COMPARATIVE RELIGION ESSAY
By
John Ozanich
            The ULC Comparative Religion course is unbelievably jam packed with a huge range of critical information necessary for any religionist.  The course throughout define fundamental definition necessary in understand religious and philosophical concepts, appropriately beginning with an extensive definition of “God” to a wide range of religious faiths.
            The course compares the relative similarities common among many faiths in their theology, concepts and practices.  Various theologically significant storied foundational to disparate religions are presented and discussed.  Esotericism and exotericism are contrasted followed by an intriguing exploration of esoteric mysticism.  The esoteric beliefs of many faiths are explored including several of the well known esoteric organizations of the Christian religion.  The practices, philosophies and beliefs of the various groups are presented.
            The symbolism of a wide range of faiths is presented, including their meanings, influences and psychological significance.  The origin and multiple potential meanings of various symbols adopted over time are explored.  Symbolism is a powerful influence in the lives of a great many followers of all faiths and speaks of the human condition.

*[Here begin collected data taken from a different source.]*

(** * my_quant: the multi-indicator strategy of [trading_strategy.py]

    A shallow embedding of [MultiIndicatorStrategy] ([next], [notify_order])
    and of [run_backtest], with the properties the specification states about
    them.

    Numbers.  The program computes on Python floats.  Prices, cash and sizes
    are idealised as exact rationals ([Q]); a value read from an indicator
    line is a [Value], where [None] stands for the NaN that fills a line
    before its warm-up is over.  As in Python, every ordered comparison with a
    NaN is false.  Where the rounding of the floats decides the result, in the
    position size, the computation is also given on binary64 ([Binary64]). *)

From Stdlib Require Import ZArith QArith Qround Lqa Lia List Bool Sorted Permutation.
From Stdlib Require String Ascii PrimFloat FloatOps SpecFloat.
Import ListNotations.

Open Scope Q_scope.

(** ** Python numbers *)

Definition Qlt_bool (x y : Q) : bool := negb (Qle_bool y x).

Definition Value := option Q.

(** [a < b] and [a > b] on floats that may be NaN. *)
Definition vlt (a b : Value) : bool :=
  match a, b with
  | Some x, Some y => Qlt_bool x y
  | _, _ => false
  end.

Definition vgt (a b : Value) : bool := vlt b a.

(** [c * a - c' * b] on line values: arithmetic on a NaN gives a NaN. *)
Definition vlin (c : Q) (a : Value) (c' : Q) (b : Value) : Value :=
  match a, b with
  | Some x, Some y => Some (c * x - c' * y)
  | _, _ => None
  end.

(** [int(x)]: truncation toward zero. *)
Definition py_int (x : Q) : Z := Z.quot (Qnum x) (Zpos (Qden x)).

(** [any(conditions)]. *)
Definition any (conditions : list bool) : bool := existsb (fun c => c) conditions.

(** Exceptions.  In the model over the rationals the only operation of [next]
    that can raise is the division, on a zero divisor; on floats [int] raises
    on an infinity and on a NaN, and the indicators of the framework can raise
    when they are computed. *)
Inductive PyError : Set :=
| ZeroDivisionError
| IndexError
| OverflowError
| ValueError.

Inductive Exc (A : Type) : Type :=
| Return (a : A)
| Raise (e : PyError).
Arguments Return {A} a.
Arguments Raise {A} e.

Definition bind {A B : Type} (m : Exc A) (k : A -> Exc B) : Exc B :=
  match m with
  | Return a => k a
  | Raise e => Raise e
  end.

Notation "x <- m ;; k" := (bind m (fun x => k))
  (at level 61, m at next level, right associativity).

Definition py_div (a b : Q) : Exc Q :=
  if Qeq_bool b 0 then Raise ZeroDivisionError else Return (a / b).

(** ** Parameters, feed and indicator lines *)

Record Params : Type := {
  macd1 : Z;  macd2 : Z;  macdsig : Z;
  rsi_period : Z;  rsi_upper : Q;  rsi_lower : Q;
  kdj_period : Z;  kdj_slow : Z;  kdj_fast : Z;
  boll_period : Z;  boll_dev : Q;
  risk_percent : Q
}.

Definition params : Params := {|
  macd1 := 12;  macd2 := 26;  macdsig := 9;
  rsi_period := 14;  rsi_upper := 70;  rsi_lower := 30;
  kdj_period := 9;  kdj_slow := 3;  kdj_fast := 3;
  boll_period := 20;  boll_dev := 2;
  risk_percent := 2 # 100
|}.

Record Bar : Type := {
  datetime : Z;
  open : Q;  high : Q;  low : Q;  close : Q;
  volume : Q
}.

(** What the indicator objects built in [__init__] give at the current bar:
    [x_0] is the read [x[0]], [x_1] the read [x[-1]].  The indicators are
    backtrader's and TA-Lib's; their outputs are inputs of the model. *)
Record Indicators : Type := {
  macd_1 : Value;  macd_0 : Value;
  macdsignal_1 : Value;  macdsignal_0 : Value;
  rsi_0 : Value;
  slowk_1 : Value;  slowk_0 : Value;
  slowd_1 : Value;  slowd_0 : Value;
  bot_0 : Value;  top_0 : Value
}.

(** The lines the strategy object holds: the indicators and the J line. *)
Record Lines : Type := {
  ind : Indicators;
  j_0 : Value
}.

(** [self.j = 3 * self.k - 2 * self.d]. *)
Definition init_lines (i : Indicators) : Lines :=
  {| ind := i; j_0 := vlin 3 (slowk_0 i) 2 (slowd_0 i) |}.

(** ** Orders, broker and strategy state *)

Inductive Side : Set := Buy | Sell.

(** The order statuses that [notify_order] names.  The market orders of this
    strategy are filled whole and never expire, so the broker reports no
    other; [notify_order] would empty the slot on any status but the first
    two. *)
Inductive Status : Set :=
| Submitted | Accepted | Completed | Canceled | Margin | Rejected.

Record Executed : Type := { price : Q;  value : Q;  comm : Q }.

Record Order : Type := {
  side : Side;
  size : Z;
  status : Status;
  executed : Executed
}.

Definition isbuy (o : Order) : bool :=
  match side o with Buy => true | Sell => false end.

Record Broker : Type := {
  cash : Q;
  position : Z;          (* position.size *)
  commission : Q;
  orders : list Order    (* the orders not yet resolved *)
}.

(** Modelled from the spec: the portfolio value of section 3, total equity =
    cash + position.size * current close; [broker.getvalue()] is backtrader's
    and is not part of the sources. *)
Definition getvalue (b : Broker) (c : Q) : Q := cash b + inject_Z (position b) * c.

Definition no_execution : Executed := {| price := 0; value := 0; comm := 0 |}.

(** Modelled from the spec: order creation of section 4.4, behind
    [self.buy(size=...)] and [self.sell(size=...)], which are backtrader's.
    The new order goes to the broker, where it stays until it is resolved,
    and is returned to the caller. *)
Definition new_order (s : Side) (n : Z) : Order :=
  {| side := s; size := n; status := Submitted; executed := no_execution |}.

Definition submit (b : Broker) (s : Side) (n : Z) : Order * Broker :=
  let o := new_order s n in
  (o, {| cash := cash b; position := position b; commission := commission b;
         orders := orders b ++ [o] |}).

Definition buy (b : Broker) (n : Z) : Order * Broker := submit b Buy n.
Definition sell (b : Broker) (n : Z) : Order * Broker := submit b Sell n.

Inductive LogLine : Type :=
| BUY_CREATE (c : Q)
| SELL_CREATE (c : Q)
| Invalid_price_data
| BUY_EXECUTED (e : Executed)
| SELL_EXECUTED (e : Executed)
| Order_Canceled_Margin_Rejected.

Record Strategy : Type := {
  order : option Order;
  buyprice : option Q;
  buycomm : option Q;
  bar_executed : option nat;
  portfolio_values : list Q;
  dates : list Z;
  printed : list LogLine
}.

Definition init : Strategy := {|
  order := None;  buyprice := None;  buycomm := None;  bar_executed := None;
  portfolio_values := [];  dates := [];  printed := []
|}.

Definition log (self : Strategy) (txt : LogLine) : Strategy :=
  {| order := order self; buyprice := buyprice self; buycomm := buycomm self;
     bar_executed := bar_executed self;
     portfolio_values := portfolio_values self; dates := dates self;
     printed := printed self ++ [txt] |}.

Definition set_order (self : Strategy) (o : option Order) : Strategy :=
  {| order := o; buyprice := buyprice self; buycomm := buycomm self;
     bar_executed := bar_executed self;
     portfolio_values := portfolio_values self; dates := dates self;
     printed := printed self |}.

(** The last two statements of [next]. *)
Definition record_value (self : Strategy) (v : Q) (dt : Z) : Strategy :=
  {| order := order self; buyprice := buyprice self; buycomm := buycomm self;
     bar_executed := bar_executed self;
     portfolio_values := portfolio_values self ++ [v];
     dates := dates self ++ [dt];
     printed := printed self |}.

(** ** [notify_order] *)

Definition notify_order (len : nat) (o : Order) (self : Strategy) : Strategy :=
  match status o with
  | Submitted | Accepted => self
  | Completed =>
      let self1 :=
        if isbuy o then
          let s := log self (BUY_EXECUTED (executed o)) in
          {| order := order s;
             buyprice := Some (price (executed o));
             buycomm := Some (comm (executed o));
             bar_executed := bar_executed s;
             portfolio_values := portfolio_values s; dates := dates s;
             printed := printed s |}
        else log self (SELL_EXECUTED (executed o)) in
      set_order
        {| order := order self1; buyprice := buyprice self1; buycomm := buycomm self1;
           bar_executed := Some len;
           portfolio_values := portfolio_values self1; dates := dates self1;
           printed := printed self1 |} None
  | Canceled | Margin | Rejected =>
      set_order (log self Order_Canceled_Margin_Rejected) None
  end.

(** ** [next] *)

Section Next.

Variable p : Params.

Definition buy_conditions (l : Lines) (c : Q) : list bool :=
  let i := ind l in
  [ vlt (macd_1 i) (macdsignal_1 i) && vgt (macd_0 i) (macdsignal_0 i);
    vlt (rsi_0 i) (Some (rsi_lower p));
    vlt (slowk_1 i) (slowd_1 i) && vgt (slowk_0 i) (slowd_0 i);
    vlt (Some c) (bot_0 i) ].

Definition sell_conditions (l : Lines) (c : Q) : list bool :=
  let i := ind l in
  [ vgt (macd_1 i) (macdsignal_1 i) && vlt (macd_0 i) (macdsignal_0 i);
    vgt (rsi_0 i) (Some (rsi_upper p));
    vgt (slowk_1 i) (slowd_1 i) && vlt (slowk_0 i) (slowd_0 i);
    vgt (Some c) (top_0 i) ].

(** The position size computed inside [next]: [None] is the branch that logs
    the invalid price and returns. *)
Definition position_size (equity c : Q) : Exc (option Z) :=
  let risk_amount := equity * risk_percent p in
  if Qlt_bool 0 c then
    q <- py_div risk_amount (c * (101 # 100)) ;;
    Return (Some (Z.max 1 (py_int q)))
  else Return None.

            The various methods of man’s attempt to communicate with the divine are presented.  A desire to communicate with the divine exists in all cultures and faiths.  These attempts materialize in different techniques ranging from song and prayer to meditation and contemplation.  The differences of these methods and their various permutations are covered as are the variances among the differing faiths.
            Perceptions and theories regarding suffering and death from the various major religions throughout the world beginning with ancient Egypt and including Mesopotamia, Judaism, Christianity, Buddhism and Islam are explored.  Questions regarding suffering and death have been central to humanity and faith since the beginning of time.  Each faith has attempted to address the moral, spiritual and mechanical matters of suffering and death in their own way.  This included a notion of atonement before death due to the common belief of judgment at the time of death prevalent in most religions.
            An exploration of religious ceremony is made.  The various differing types of ceremonies are explained.  Sacraments are explained in the various religions going as far back as known history.  Sacraments involve the taking into the body of something divinely charged which unifies the individual with the divine.  Ritual is a formalized, predetermined set of symbolic actions performed at recurring interval.  They express a part of the religious or social doctrine of the individuals involved.  Rituals of various faiths from Egypt and Greece to Buddhism and Christianity are presented.  An interesting discussion of religious objects is presented with their often common meaning across various religious faiths such as bells, relics and candles plus the notion of the consecration and liturgical use of these.
            A surprisingly exhaustive presentation of sacred architecture and spaces is presented discussing everything from the significance of various physical structures to the spiritual meaning inherent in how the structures are constructed and their typical meanings.  Various architectural styles, methods and meanings are explained including common objects and structural techniques used.  Mandala, pillars, pagodas, catacombs, spires, natural formations and many others are discussed.
            An extremely important and fascinating exploration of sacred documents from various religions is presented along with oral teachings discussing dogma and doctrine.  The various forms of scriptural writing and common themes are covered.
            The total amount of information imparted by the Comparative Religion course is incredible and every bit of it intriguing and highly useful in any study of religion.